What’s Life Like After Depression? Surprisingly, Little Is Known.

What’s Life Like After Depression? Surprisingly, Little Is Known.

That 10 percent number might look disappointingly low, or encouragingly high, depending on one’s perspective. The best comparison is the portion of people who were rated as thriving who never had depression: 20 percent.

“That is, having depression cuts in half your chances of ending up in this group” at the high end of the well-being scale, Dr. Rottenberg said. He added: “But we really don’t know for sure, until we have better evidence.”

To gain that evidence, the ideal approach would be to follow a large cohort of people who had recovered from depression, over many years, to tease apart the differences between the 10 percent or so who thrived and those who did not. Such studies would be costly, the authors acknowledge, and likely would require collaboration among many large clinical centers.

Still, individuals who’ve routed what Winston Churchill called his “black dog” and built a full life have a collective knowledge that others do not. And researchers can only speculate about what that vanquishing entailed until they ask, systematically and empirically.

The answers won’t necessarily fall into a straightforward pattern. Whereas some people who thrive after depression might swear by daily pills, others may depend on weekly talk therapy. Good friends, good opportunities, and good genes are likely to play a role.

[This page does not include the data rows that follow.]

(* ===== verification/RelayInv.v ===== *)
(** * The objects of the relay server

    [core] is what the server's structure consists of: the two maps, which
    binding and addresses each connection has, which connections each binding
    has, and the pending timers.  [core_inv] says that the maps, back pointers
    and lists agree and that every binding has exactly one pending timer or
    disposal.  The pure steps on cores and their preservation are here. *)

From S2P Require Import Prelude ByteOrder ByteBuffer SocketAddress StdMap Stun StunFacts StunServer StunMessages Effects RelayServer.
#[local] Open Scope jingle_scope.
Import Relay.

Definition cview (c : RelayServerConnection) : ptr * SocketAddressPair * sock :=
  (binding_ c, addr_pair_ c, socket_ c).
Definition bview (b : RelayServerBinding) : bytes * bytes * list ptr * list ptr :=
  (username_ b, magic_cookie_ b, internal_connections_ b, external_connections_ b).

Record Core := mkCore {
  k_bindings : smap bytes ptr;
  k_connections : smap SocketAddressPair ptr;
  k_conns : gmap ptr (ptr * SocketAddressPair * sock);
  k_binds : gmap ptr (bytes * bytes * list ptr * list ptr);
  k_next : ptr;
  k_posted : list ptr;
  k_disposed : list ptr;
  k_ext : list sock;
}.
Definition core (r : RelayServer) : Core :=
  mkCore (bindings_ r) (connections_ r) (cview <$> conn_heap r) (bview <$> binding_heap r) (next_ptr r)
    (map fst (posted r)) (disposed r) (external_sockets_ r).
Lemma get_or_add_external_wp b a v s :
  core_inv None (core s) -> k_binds (core s) !! b = Some v ->
  (exists so, external_sockets_ s = [so]) -> clear_for b a s ->
  wp (get_or_add_external GetLocalAddress clock b a) (fun c s' => core_inv None (core s') /\ does b s s' /\
    exists ap so, k_conns (core s') !! c = Some (b, ap, so) /\ SockAddr.eqb a (src_ ap) = true) s.
Proof.
  intros Hk Hb [so Hso] Hclear. pose proof Hb as (y & Hy & <-)%bind_core. unfold get_or_add_external. apply pwp_bind.
  apply (GetExternalConnection_wp _ _ _ _ _ _ Hk Hy). pose proof (ext_of_spec _ _ _ a _ Hk Hy) as Ho.
  destruct (ext_of s y a) as [c|].
  - apply pwp_ret. destruct Ho as (_ & z & Ez & Hbz & Ha). split_and!; [done|by apply talks_does, talks_refl|].
    apply core_conn in Ez. unfold cview in Ez. rewrite Hbz in Ez. by exists (addr_pair_ z), (socket_ z).
  - assert (Hap : map_find (mkPair a (GetLocalAddress so)) (connections_ s) = None).
    { destruct (Hclear so Hso) as [?|(c & ap & so' & u' & ck' & i' & x' & Hc & Hb' & Hin & Ha)]; [done|].
      rewrite Hb in Hb'. injection Hb' as <- <- <- <-. by rewrite (Ho c ap so') in Ha. }
    apply pwp_bind, pwp_get, pwp_bind. apply pwp_assert; [by rewrite Hso|]. rewrite Hso. apply pwp_bind.
    eapply wp_the; [done|]. eapply (grow_wp false); [exact Hb|done|]. intros s' C S Hh _. apply pwp_ret.
    split_and!; [|by eapply (add_conn_does None false)|].
    + rewrite C. eapply add_conn_inv; [exact Hk|exact Hb|done|by left|by left].
    + do 2 eexists. rewrite C. cbn [add_conn k_conns k_next core]. rewrite lookup_insert_eq. split; [done|].
      cbn. by apply SockAddr.eqb_key.
Qed.

Lemma does_conn b s s' c v : does b s s' -> k_conns (core s) !! c = Some v -> k_conns (core s') !! c = Some v.
Proof. intros (_ & Hm & _) E. by eapply lookup_weaken. Qed.
Lemma inv_bind e s c b ap so : core_inv e (core s) -> k_conns (core s) !! c = Some (b, ap, so) ->
  exists u i x, k_binds (core s) !! b = Some (u, TURN_MAGIC_COOKIE_VALUE, i, x).
Proof.
  intros Hk Hc. destruct (ci_conn _ _ Hk _ _ _ _ Hc) as (_ & _ & u & ck & i & x & E & _).
  destruct (ci_binding _ _ Hk _ _ _ _ _ E) as (_ & _ & -> & _). by eauto.
Qed.

(** A step of [b] that leaves the invariant. *)
Definition good (b : ptr) (s s' : RelayServer) : Prop := core_inv None (core s') /\ does b s s'.
Lemma good_talks b s s' : core_inv None (core s) -> talks b s s' -> good b s s'.
Proof. intros Hk Ht. split; [|by apply talks_does]. by destruct Ht as [-> _]. Qed.
Lemma good_sends b c d s s' : core_inv None (core s) -> sends b c d s s' -> good b s s'.
Proof. intros Hk Hs. eapply good_talks, sends_talks; done. Qed.
Lemma good_quiet b s s' : core_inv None (core s) -> core s' = core s -> sent s' = sent s -> good b s s'.
Proof. intros Hk C S. by apply good_talks, talks_quiet. Qed.
Lemma good_trans b s1 s2 s3 : good b s1 s2 -> good b s2 s3 -> good b s1 s3.
Proof. intros [_ D1] [I2 D2]. split; [done|]. by eapply does_trans. Qed.
Lemma good_refl b s : core_inv None (core s) -> good b s s.
Proof. intros. by apply good_quiet. Qed.

Lemma HandleStunSend_wp b c ap so request s :
  core_inv None (core s) -> k_conns (core s) !! c = Some (b, ap, so) ->
  (exists e, external_sockets_ s = [e]) ->
  (forall a, send_destination request = Some a -> clear_for b a s) ->
  m_type request = STUN_SEND_REQUEST ->
  wp (HandleStunSend (B := B) GetLocalAddress clock c request) (fun _ => good b s) s.
Proof.
  intros Hk Hc Hx Hcl Ht. destruct (inv_bind _ _ _ _ _ _ Hk Hc) as (u & i & x & Hb).
  unfold send_destination in Hcl. rewrite bool_decide_true in Hcl by done. unfold HandleStunSend.
  destruct (StunMsg.GetAddress _ _) as [addr_attr|];
    [|wp_apply (conn_SendStunError_wp _ _ _ _ _ _ _ _ request 400 (str "Bad Request") _ Hc Hb); intros ? ?; by eapply good_sends].
  destruct (StunMsg.GetByteString _ _) as [data_attr|];
    [|wp_apply (conn_SendStunError_wp _ _ _ _ _ _ _ _ request 400 (str "Bad Request") _ Hc Hb); intros ? ?; by eapply good_sends].
  apply pwp_bind. apply (wp_conn_at _ _ _ _ Hc). intros y _ Ey. injection Ey as Eb _ _. rewrite Eb.
  apply pwp_bind. wp_apply (get_or_add_external_wp b (attr_address addr_attr) _ s Hk Hb Hx); [by apply Hcl|].
  intros ext s1 (Hk1 & D1 & apx & sox & Hext & _).
  assert (G1 : good b s s1) by done.
  assert (Hc1 : k_conns (core s1) !! c = Some (b, ap, so)) by by eapply does_conn.
  destruct (inv_bind _ _ _ _ _ _ Hk1 Hc1) as (u1 & i1 & x1 & Hb1).
  apply pwp_bind. apply (wp_conn_at _ _ _ _ Hext). intros z _ _. apply pwp_bind.
  eapply (pwp_mono _ (fun _ => good b s1)).
  { destruct (locked_ z); [|by apply pwp_ret, good_refl].
    wp_apply (conn_Send_wp _ _ _ _ _ (attr_bytes data_attr) _ Hext Hb1). intros _ s'. by apply good_sends. }
  intros _ s2 G2. destruct (StunMsg.GetUInt32 _ _) as [opt|]; [|by apply pwp_ret; eapply good_trans].
  destruct (negb _); [|by apply pwp_ret; eapply good_trans].
  pose proof G2 as [Hk2 D2]. assert (Hc2 : k_conns (core s2) !! c = Some (b, ap, so)) by by eapply does_conn.
  apply pwp_bind. wp_apply (set_default_destination_wp _ _ (attr_address addr_attr) _ Hc2). intros _ s3 (C3 & S3 & _).
  rewrite <- C3 in Hc2. apply pwp_bind. wp_apply (Lock_wp _ _ _ Hc2). intros _ s4 (C4 & S4 & _).
  assert (G4 : good b s2 s4) by (apply good_quiet; congruence). pose proof G4 as [Hk4 D4].
  rewrite <- C4 in Hc2. destruct (inv_bind _ _ _ _ _ _ Hk4 Hc2) as (u4 & i4 & x4 & Hb4).
  apply pwp_bind. apply (wp_binding_at _ _ _ _ Hb4). intros w _ _.
  wp_apply (conn_SendStun_wp _ _ _ _ _ (send_response request w) _ Hc2 Hb4). intros _ s5 G5.
  apply (good_sends b) in G5; [|done]. exact (good_trans _ _ _ _ G1 (good_trans _ _ _ _ G2 (good_trans _ _ _ _ G4 G5))).
Qed.

Lemma HandleStunAllocate_wp b c ap so request s :
  core_inv None (core s) -> k_conns (core s) !! c = Some (b, ap, so) -> external_sockets_ s <> [] ->
  wp (HandleStunAllocate (B := B) GetLocalAddress clock rand c request) (fun _ s' => exists y n ext,
    binding_heap s !! b = Some y /\ external_sockets_ s !! n = Some ext /\
    sends b c (stun_bytes (allocate_response request y (GetLocalAddress ext))) s s') s.
Proof.
  intros Hk Hc Hx. destruct (inv_bind _ _ _ _ _ _ Hk Hc) as (u & i & x & Hb). unfold HandleStunAllocate.
  apply pwp_bind. apply (wp_conn_at _ _ _ _ Hc). intros y _ Ey. injection Ey as Eb _ _. rewrite Eb.
  apply pwp_bind. apply (wp_binding_at _ _ _ _ Hb). intros w Hw _. apply pwp_bind, pwp_get.
  destruct (external_sockets_ s) as [|e0 es] eqn:Ex; [done|]. apply pwp_bind. unfold roll. cbn [wp].
  set (index := rand (rolls s) mod _). assert (Hi : (Z.to_nat index < length (e0 :: es))%nat).
  { unfold index. assert (0 < Z.of_nat (length (e0 :: es))) by (cbn; lia).
    pose proof (Z.mod_pos_bound (rand (rolls s)) (Z.of_nat (length (e0 :: es)))). lia. }
  apply lookup_lt_is_Some_2 in Hi as [ext He].
  apply pwp_bind. eapply wp_the; [exact He|].
  set (s1 := s <| rolls := S (rolls s) |>). assert (F : core s1 = core s /\ sent s1 = sent s /\ conn_heap s1 = conn_heap s) by done.
  clearbody s1. destruct F as (C1 & S1 & H1).
  rewrite <- C1 in Hb, Hc. wp_apply (conn_SendStun_wp b c ap so _ (allocate_response request w (GetLocalAddress ext)) s1 Hc Hb).
  intros _ s' Hs. exists w, (Z.to_nat index), ext. split_and!; [done|done|].
  unfold sends in *. by rewrite <- C1, <- S1, <- H1.
Qed.

Definition may_send (b : ptr) (data : bytes) (s : RelayServer) : Prop :=
  forall u request a, request_of data = Some (u, request) -> send_destination request = Some a -> clear_for b a s.

Lemma HandleStun_wp b c ap so data s :
  core_inv None (core s) -> k_conns (core s) !! c = Some (b, ap, so) ->
  (exists e, external_sockets_ s = [e]) -> may_send b data s ->
  wp (HandleStun (B := B) GetLocalAddress clock rand c data) (fun _ => good b s) s.
Proof.
  intros Hk Hc Hx Hsend. destruct (inv_bind _ _ _ _ _ _ Hk Hc) as (u & i & x & Hb). unfold HandleStun.
  apply pwp_bind. apply (wp_conn_at _ _ _ _ Hc). intros y _ Ey. injection Ey as Eb Eap Es. rewrite Eb, Eap, Es.
  apply pwp_bind. wp_apply (HandleStun_parse_wp data (src_ ap) so s). intros o s1 (Ho & C1 & _ & H1).
  destruct o as [[user request]|].
  - subst s1. apply pwp_bind. apply (wp_binding_at _ _ _ _ Hb). intros w _ _.
    destruct (negb _).
    { wp_apply (conn_SendStunError_wp _ _ _ _ _ _ _ _ request 430 (str "Stale Credentials") _ Hc Hb). intros ? ?. by eapply good_sends. }
    destruct (m_type request =? STUN_SEND_REQUEST) eqn:Et.
    { apply Z.eqb_eq in Et. eapply HandleStunSend_wp; [done|done|done| |done]. intros a. by apply (Hsend user). }
    destruct (m_type request =? STUN_ALLOCATE_REQUEST).
    { assert (Hne : external_sockets_ s <> []) by (destruct Hx as [? ->]; done).
      wp_apply (HandleStunAllocate_wp _ _ _ _ request _ Hk Hc Hne).
      intros _ s' (? & ? & ? & _ & _ & Hs). by eapply good_sends. }
    wp_apply (conn_SendStunError_wp _ _ _ _ _ _ _ _ request 600 (str "Operation Not Supported") _ Hc Hb). intros ? ?. by eapply good_sends.
  - apply pwp_ret. destruct H1 as [d Hd]. apply good_talks; [done|]. split; [done|]. eexists. split; [done|].
    constructor; [|done]. by exists c, ap.
Qed.

(** ** Packets *)

(** A datagram from [remote] on [so] was only answered to its sender, or was
    served for the binding of its connection. *)
Definition served (so : sock) (remote : SocketAddress) (s s' : RelayServer) : Prop :=
  core s' = core s /\ (exists out, sent s' = sent s ++ out /\ Forall (fun d => fst (fst d) = so /\ snd d = remote) out) \/
  exists b c ap so', map_find (mkPair remote (GetLocalAddress so)) (connections_ s') = Some c /\
    k_conns (core s') !! c = Some (b, ap, so') /\ does b s s'.

Lemma find_or_create_binding_wp u request s : core_inv None (core s) ->
  wp (find_or_create_binding clock u request) (fun b s' => sent s' = sent s /\ connections_ s' = connections_ s /\
    external_sockets_ s' = external_sockets_ s /\ conn_heap s' = conn_heap s /\
    exists y, binding_heap s' !! b = Some y /\ username_ y = u /\ magic_cookie_ y = TURN_MAGIC_COOKIE_VALUE /\
      (core s' = core s /\ binding_heap s' = binding_heap s \/
       core_inv (Some b) (core s') /\ b ∈ k_posted (core s') /\ map_find u (bindings_ s) = None /\
       lifetime_ y = binding_lifetime request /\ password_ y = str "0")) s.
Proof.
  intros Hk. unfold find_or_create_binding. apply pwp_bind, pwp_get.
  destruct (map_find u (bindings_ s)) as [b|] eqn:Hu.
  - apply pwp_ret. split_and!; try done. destruct (ci_user _ _ Hk _ _ Hu) as (ck & i & x & E).
    destruct (ci_binding _ _ Hk _ _ _ _ _ E) as (_ & _ & -> & _). apply bind_core in E as (y & Ey & Ev).
    injection Ev as E1 E2 _ _. exists y. split_and!; try done. by left.
  - unfold new_binding, set_binding, NoteUsed, binding_at.
    apply pwp_bind, pwp_bind, wp_alloc, pwp_bind, pwp_modify, pwp_bind, pwp_bind, wp_Time, pwp_bind, pwp_bind, wp_gets.
    eapply wp_the; [by apply lookup_insert_eq|].
    apply pwp_modify, pwp_bind, pwp_modify, pwp_ret, pwp_bind, pwp_modify, pwp_ret. cbn -[TURN_MAGIC_COOKIE_VALUE str].
    split_and!; try done. eexists. rewrite lookup_insert_eq. split_and!; [done..|]. right. split_and!; try done.
    + refine (eq_ind_r (core_inv _) (add_binding_inv None (core s) Hk u eq_refl Hu) _).
      unfold core, add_binding. cbn. by rewrite !fmap_insert, insert_insert_eq, map_app.
    + rewrite map_app, elem_of_app. right. by left.
Qed.

Lemma does_quiet b s s' : sent s' = sent s -> connections_ s' = connections_ s ->
  external_sockets_ s' = external_sockets_ s -> conn_heap s' = conn_heap s -> does b s s'.
Proof.
  intros S M X Hh. split_and!; [|by unfold core; cbn; rewrite Hh|by rewrite M|done].
  exists []. by rewrite app_nil_r.
Qed.

(** What an allocate request of a new address achieves: the user's binding,
    old or new, has the connection, and the answer is the only datagram. *)
Definition allocated (ap : SocketAddressPair) (so : sock) (u : bytes) (request : StunMessage) (s s' : RelayServer)
    : Prop :=
  exists b c y n ext, map_find u (bindings_ s') = Some b /\ map_find ap (connections_ s') = Some c /\
    conn_heap s' !! c = Some (blank b ap so) /\ username_ y = u /\ magic_cookie_ y = TURN_MAGIC_COOKIE_VALUE /\
    (map_find u (bindings_ s) = None /\ lifetime_ y = binding_lifetime request /\ b ∈ k_posted (core s') \/
     map_find u (bindings_ s) = Some b /\ binding_heap s !! b = Some y) /\
    external_sockets_ s !! n = Some ext /\
    sent s' = sent s ++ [(so, stun_bytes (allocate_response request y (GetLocalAddress ext)), src_ ap)].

And there very well may be many people who have developed idiosyncratic methods of their own, a kind of daily self-therapy or routine not found in any manual, textbook or study.

“If so, it would be exciting to find out what those are,” Dr. Rottenberg said. “You’d not only be giving people with depression some hope, by studying this group. You might also be able to give them something they could use.”

For now, said Dr. Stotland, the Chicago psychiatrist, the fact that depression can be chronic, and recurrent, hardly means that people are doomed by the diagnosis. “I’ve never told patients that,” she said. “ I tell them they’re likely to get better, and I suspect that most of my colleagues do the same.”